Enfin, le troisième argument du Sierra Club est que, « selon une étude », d’ici 2010 l’industrie des sables bitumineux aura besoin de quantité considérables de gaz naturel pour lui permettre de compléter ses projets d’expansion. « Ils auront besoin de quelque chose comme un milliard de mètres cube de gaz naturel par jour », indique M. Hazell. L’Aquilon n’a toutefois pas été en mesure de vérifier ces allégations.
Protocole de Kyoto
Si le projet de gazoduc du MacKenzie est complété et qu’il contribue à l’expansion de l’industrie des sables bitumineux, il deviendra « très difficile » pour le Canada d’atteindre les objectifs qu’il s’était fixé en ratifiant le protocole de Kyoto, estime M. Hazell. Selon cette entente internationale, le Canada s’est engagé à réduire, d’ici 2012, ses émissions de gaz à effet de serre (GES) à 6 % au dessous de leur niveau de 1990. Soit, passer de 320 millions de tonnes de gaz par année à 301 millions de tonnes. Or, selon M. Hazell, « les GES que produira l’industrie des sables bitumineux, une fois sa phase d’expansion terminée, devraient faire augmenter de 12 % (ou de 70 millions de tonnes) le total des émissions annuelles de GES du Canada. »
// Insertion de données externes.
(** '/' is the byte right before '0', so the half-open range between the two
    extensions of a name holds exactly the strings below that name. *)
Lemma subtree_range name s :
  ((name +:+ "/" <=s s) && (s <s name +:+ "0")) = HasPrefix s (name +:+ "/").
Proof.
  apply eq_true_iff_eq. rewrite andb_true_iff, String_leb_compare, string_ltb_spec, HasPrefix_spec.
  revert s. induction name as [|c name IH]; intros s; simpl.
  - destruct s as [|x s]; simpl; [split; [intros [? ?]; done|intros [t Ht]; discriminate Ht]|].
    unfold Ascii.compare.
    change (N_of_ascii "/") with 47%N. change (N_of_ascii "0") with 48%N.
    split.
    + intros [H1 H2].
      assert (N_of_ascii x = 47%N) as Hx.
      { destruct (N.compare_spec 47 (N_of_ascii x)); [done| |done].
        destruct (N.compare_spec (N_of_ascii x) 48) as [E| |]; [|lia|done].
        by destruct s. }
      exists s. f_equal. by apply N_of_ascii_inj.
    + intros [t Ht]. injection Ht as -> ->.
      change (N_of_ascii "/") with 47%N. simpl. split; [by destruct t|done].
  - destruct s as [|x s]; simpl; [split; [intros [? ?]; done|intros [t Ht]; discriminate Ht]|].
    unfold Ascii.compare.
    destruct (N.compare_spec (N_of_ascii c) (N_of_ascii x)) as [E|E|E].
    + apply N_of_ascii_inj in E as ->. rewrite N.compare_refl, IH.
      split; intros [t Ht]; exists t; [by rewrite Ht|by injection Ht].
    + rewrite (proj2 (N.compare_gt_iff (N_of_ascii x) (N_of_ascii c)) E).
      split; [by intros [_ ?]|]. intros [t Ht]. injection Ht as -> _. lia.
    + split; [intros [? _]; done|]. intros [t Ht]. injection Ht as -> _. lia.
Qed.

(** *** Split and Join *)

Lemma Split_nonnil s sep : Split s sep <> [].
Proof. destruct s as [|c s]; simpl; [done|]. destruct (Ascii.eqb c sep); [done|]. by destruct (Split s sep). Qed.

Lemma Join_cons p rest sep : rest <> [] -> Join (p :: rest) sep = p +:+ sep +:+ Join rest sep.
Proof. by destruct rest. Qed.

Lemma Join_cons_char c p rest sep : Join (String c p :: rest) sep = String c (Join (p :: rest) sep).
Proof. by destruct rest. Qed.

Lemma Join_Split s sep : Join (Split s sep) (str1 sep) = s.
Proof.
  induction s as [|c s IH]; simpl; [done|].
  destruct (Ascii.eqb_spec c sep) as [->|Hne].
  - rewrite Join_cons by apply Split_nonnil. by rewrite IH.
  - pose proof (Split_nonnil s sep). destruct (Split s sep) as [|p rest]; [done|].
    by rewrite Join_cons_char, IH.
Qed.

Lemma ContainsByte_cons c s sep :
  ContainsByte (String c s) sep = Ascii.eqb c sep || ContainsByte s sep.
Proof.
  unfold ContainsByte. simpl. destruct (Ascii.eqb c sep); [done|]. by destruct (Cut s sep) as [[??]|].
Qed.

Lemma Split_no_sep s sep : Forall (fun p => ContainsByte p sep = false) (Split s sep).
Proof.
  induction s as [|c s IH]; simpl; [by constructor|].
  destruct (Ascii.eqb_spec c sep) as [->|Hne]; [by constructor|].
  destruct (Split s sep) as [|p rest]; [constructor; [|done]|].
  - unfold str1. rewrite ContainsByte_cons. by destruct (Ascii.eqb_spec c sep).
  - inversion_clear IH. constructor; [|done].
    rewrite ContainsByte_cons. destruct (Ascii.eqb_spec c sep); [done|]. by simpl.
Qed.

(** *** Decimal text *)

Lemma digit_range c : is_digit c = true -> 0 <= digit_val c <= 9.
Proof. unfold is_digit, digit_val. rewrite andb_true_iff, !Z.leb_le. lia. Qed.

Lemma dec_val_bounds s : all_digits s = true -> 0 <= dec_val s < 10 ^ slen s.
Proof.
  induction s as [|c s IH]; [done|]. simpl. rewrite andb_true_iff. intros [Hc Hs].
  apply digit_range in Hc. specialize (IH Hs).
  rewrite slen_cons, Z.pow_add_r by (pose proof (slen_nonneg s); lia). nia.
Qed.

Lemma dec_val_leading c s :
  all_digits (String c s) = true -> c <> "0"%char -> 10 ^ slen s <= dec_val (String c s).
Proof.
  simpl. rewrite andb_true_iff. intros [Hc Hs] Hne.
  pose proof (dec_val_bounds s Hs). apply digit_range in Hc as Hd.
  assert (digit_val c <> 0) as Hd0.
  { intros E. apply Hne, N_of_ascii_inj. unfold digit_val, byte_val in E.
    change (N_of_ascii "0") with 48%N. lia. }
  assert (0 < 10 ^ slen s) by (apply Z.pow_pos_nonneg; [lia|apply slen_nonneg]).
  nia.
Qed.

(** Byte order is numeric order on digit strings of one length. *)
Lemma compare_dec_val a b :
  all_digits a = true -> all_digits b = true -> String.length a = String.length b ->
  String.compare a b = Z.compare (dec_val a) (dec_val b).
Proof.
  revert b. induction a as [|x a IH]; intros [|y b]; simpl; try done.
  rewrite !andb_true_iff. intros [Hx Ha] [Hy Hb] Hlen. injection Hlen as Hlen.
  specialize (IH b Ha Hb Hlen). unfold Ascii.compare.
  assert (slen a = slen b) as Hs by (unfold slen; lia).
  pose proof (dec_val_bounds a Ha) as Ba. pose proof (dec_val_bounds b Hb) as Bb. rewrite Hs in *.
  unfold digit_val, byte_val.
  destruct (N.compare_spec (N_of_ascii x) (N_of_ascii y)) as [E|E|E].
  - rewrite E, IH. symmetry. apply Z.add_compare_mono_l.
  - symmetry. apply Z.compare_lt_iff. nia.
  - symmetry. apply Z.compare_gt_iff. nia.
Qed.

(** A longer digit string without a leading zero denotes a larger number. *)
Lemma dec_val_longer a b :
  all_digits a = true -> all_digits b = true ->
  (exists c b', b = String c b' /\ c <> "0"%char) ->
  (String.length a < String.length b)%nat -> dec_val a < dec_val b.
Proof.
  intros Ha Hb (c & b' & -> & Hc) Hlen.
  pose proof (dec_val_bounds a Ha). pose proof (dec_val_leading c b' Hb Hc).
  simpl in Hlen. assert (10 ^ slen a <= 10 ^ slen b').
  { apply Z.pow_le_mono_r; unfold slen; lia. }
  lia.
Qed.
À son avis, le non-respect des accords de Kyoto minerait la réputation du Canada sur la scène internationale. « Si nous tenons à notre réputation de pays relativement vert, nous devons faire tout ce qui est en notre pouvoir pour respecter nos engagements de Kyoto », dit-il. En ajoutant que cela pourrait inciter d’autres nations à faire fi de l’entente internationale.
M. Hazell en profite également pour souligner que la construction d’un gazoduc dans la vallée du Mackenzie serait dommageable pour cet écosystème. « Il ne reste que très peu d’endroits sur cette planète qui sont encore dans un état relativement sauvage, et la vallée du Mackenzie en est un, dit-il. On peut affirmer sans se tromper que le fleuve Mackenzie est le plus important fleuve sauvage du Canada. Est-ce que l’on souhaite faire à la vallée du Mackenzie ce qui a été fait à presque tous les écosystèmes fluviaux du monde ? Je pense qu’on devrait réfléchir à ça. »
En attendant, le consultant du Sierra Club du Canada demande à messieurs Martin et Handley de considérer les questions que son organisme soulève. « Les questions sont sur la table pour qu’ils y répondent. Ils ne peuvent pas prétendre que le projet de gazoduc du Mackenzie n’aura pas de conséquences quant à la capacité du Canada à respecter ses engagements de Kyoto. Les faits sont là et, tôt ou tard, ils devront répondre à nos questions ».